Blocks compared to modules in the textbook from the documentation discuss the differences:

When lexical coverage is used, variables are considered local for a specific section of code in the program. With dynamic scaling, the values ​​of variables are local to part of the program execution history. In compiled languages ​​such as C and Java, there is a very clear distinction between “code” and “execution history”. The symbolic nature of Mathematica makes this distinction a little less clear, since the "code" can, in principle, be dynamically generated at runtime.

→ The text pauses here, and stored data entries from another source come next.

(* ===== verification/Heap.v ===== *)
(** * Heap: malloc, free and pointers

    The C heap the data-structure components run on.  A heap maps live
    addresses to objects of a component-chosen type [O]; [NULL] is [None].
    Whether the next allocation succeeds is decided by an explicit oracle, so
    that every out-of-memory branch of the code can be run.  Loads and stores
    through [NULL] or through a freed pointer, and frees of pointers that are
    not live, are faults. *)
From stdpp Require Import base list gmap.
From Stdlib Require Import ZArith Lia.
From S2P Require Import Prelude.

Abbreviation loc := nat.
Abbreviation ptr := (option nat).

Record heap (O : Type) := Heap {
  h_next : loc;             (* next fresh address *)
  h_objs : gmap loc O;      (* live objects *)
  h_oracle : list bool      (* outcome of the coming allocations; then success *)
}.
Arguments Heap {O} _ _ _.
Arguments h_next {O} _.
Arguments h_objs {O} _.
Arguments h_oracle {O} _.

(** Whether the next [n] allocations succeed. *)
Fixpoint allocs_ok (n : nat) (oracle : list bool) : bool :=
  match n, oracle with
  | O, _ => true
  | S _, [] => true
  | S n, b :: rest => b && allocs_ok n rest
  end.

Section heap.
Context {O : Type}.
Implicit Types (h : heap O) (o : O) (p : ptr) (l : loc).

Definition empty_heap (oracle : list bool) : heap O := Heap 1%nat ∅ oracle.

(** [malloc] of an object: a fresh address, or [NULL]. *)
Definition malloc o : M (heap O) ptr := fun h =>
  match h_oracle h with
  | false :: rest => Ok (None, Heap (h_next h) (h_objs h) rest)
  | rest =>
      Ok (Some (h_next h),
          Heap (S (h_next h)) (<[h_next h := o]> (h_objs h)) (tail rest))
  end.

Definition free p : M (heap O) unit := fun h =>
  match p with
  | None => Ok (tt, h)
  | Some l =>
      match h_objs h !! l with
      | Some _ => Ok (tt, Heap (h_next h) (delete l (h_objs h)) (h_oracle h))
      | None => Err BadFree
      end
  end.

Definition load p : M (heap O) O := fun h =>
  match p with
  | None => Err NullDeref
  | Some l => match h_objs h !! l with
              | Some o => Ok (o, h)
              | None => Err UseAfterFree
              end
  end.

Definition store p o : M (heap O) unit := fun h =>
  match p with
  | None => Err NullDeref
  | Some l => match h_objs h !! l with
              | Some _ => Ok (tt, Heap (h_next h) (<[l := o]> (h_objs h)) (h_oracle h))
              | None => Err UseAfterFree
              end
  end.

(** Addresses at or above [h_next] have never been handed out. *)
Definition heap_wf h : Prop := forall l, is_Some (h_objs h !! l) -> (l < h_next h)%nat.

Lemma heap_wf_fresh h : heap_wf h -> h_objs h !! h_next h = None.
Proof.
  intros Hwf. destruct (h_objs h !! h_next h) eqn:E; [|done].
  specialize (Hwf (h_next h)). rewrite E in Hwf. specialize (Hwf ltac:(eauto)). lia.
Qed.

Lemma empty_heap_wf oracle : heap_wf (empty_heap oracle).
Proof. intros l [o Ho]. simpl in Ho. by rewrite lookup_empty in Ho. Qed.

(** Well-formedness does not depend on the oracle. *)
Lemma heap_wf_eta h orc : heap_wf h -> heap_wf (Heap (h_next h) (h_objs h) orc).
Proof. done. Qed.

Lemma heap_wf_insert n (m : gmap loc O) l o orc orc' :
  heap_wf (Heap n m orc) -> is_Some (m !! l) -> heap_wf (Heap n (<[l := o]> m) orc').
Proof.
  intros Hwf Hl i Hi. simpl in *. destruct (decide (i = l)) as [->|]; [by apply Hwf|].
  apply Hwf. by rewrite lookup_insert_ne in Hi.
Qed.

Lemma heap_wf_malloc n (m : gmap loc O) o orc orc' :
  heap_wf (Heap n m orc) -> heap_wf (Heap (S n) (<[n := o]> m) orc').
Proof.
  intros Hwf i Hi. simpl in *. destruct (decide (i = n)) as [->|]; [lia|].
  rewrite lookup_insert_ne in Hi by done. apply Hwf in Hi. simpl in Hi. lia.
Qed.

Lemma heap_wf_delete n (m : gmap loc O) l orc orc' :
  heap_wf (Heap n m orc) -> heap_wf (Heap n (delete l m) orc').
Proof.
  intros Hwf i [o Ho]. simpl in *. apply Hwf. exists o. by apply lookup_delete_Some in Ho as [_ ?].
Qed.

Lemma wp_malloc o Q h :
  wp (malloc o) Q h <->
  match h_oracle h with
  | false :: rest => Q None (Heap (h_next h) (h_objs h) rest)
  | rest => Q (Some (h_next h))
              (Heap (S (h_next h)) (<[h_next h := o]> (h_objs h)) (tail rest))
  end.
Proof. unfold wp, malloc. by destruct (h_oracle h) as [|[] ?]. Qed.

Lemma wp_load l Q h :
  wp (load (Some l)) Q h <-> exists o, h_objs h !! l = Some o /\ Q o h.
Proof. unfold wp, load. destruct (h_objs h !! l); naive_solver. Qed.

Lemma wp_store l o Q h :
  wp (store (Some l) o) Q h <->
  is_Some (h_objs h !! l) /\ Q tt (Heap (h_next h) (<[l := o]> (h_objs h)) (h_oracle h)).
Proof.
  unfold wp, store. destruct (h_objs h !! l); split; naive_solver.
Qed.

Lemma wp_free_null Q h : wp (free None) Q h <-> Q tt h.
Proof. done. Qed.

Lemma wp_free l Q h :
  wp (free (Some l)) Q h <->
  is_Some (h_objs h !! l) /\ Q tt (Heap (h_next h) (delete l (h_objs h)) (h_oracle h)).
Proof. unfold wp, free. destruct (h_objs h !! l); split; naive_solver. Qed.
End heap.

(** Discharge [heap_wf] of a heap reached by updates: [heap_wf_tac H] where [H]
    is well-formedness of the initial heap. *)
Ltac heap_wf_tac H :=
  repeat first
    [ exact H | apply (heap_wf_eta _ _ H)
    | eapply (heap_wf_insert _ _ _ _ []);
        [|rewrite ?lookup_delete_ne by congruence; simplify_map_eq; by eauto]
    | eapply (heap_wf_malloc _ _ _ []) | eapply (heap_wf_delete _ _ _ []) ].

Ltac wp_heap :=
  repeat first
    [ progress wp_pure | rewrite wp_load | rewrite wp_store | rewrite wp_free_null
    | rewrite wp_free ].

What Module[vars, body] does is related to the form of the body of the expression when the module is executed as the "code" of the Mathematica program. Then, when any of the vars clearly appears in this "code", it is considered local. Block[vars, body] does not look at the body shape of an expression. Instead, in the whole body evaluation, the block uses local values ​​for vars.

He offers this given example:

 In[1]:= m = i^2 Out[1]= i^2 (* The local value for i in the block is used throughout the evaluation of i+m. *) In[2]:= Block[{i = a}, i + m] Out[2]= a + a^2 (* Here only the i that appears explicitly in i+m is treated as a local variable. *) In[3]:= Module[{i = a}, i + m] Out[3]= a + i^2 

Perhaps the key point is the realization that Module replaces all instances of i in the module body with a localized version (for example, i$1234 ) lexically, before any module body is actually evaluated.

Thus, the body of the module that is actually priced is i$1234 + m , then i$1234 + i^2 , then a + i^2 .

Nothing is broken, Block and Module should behave differently.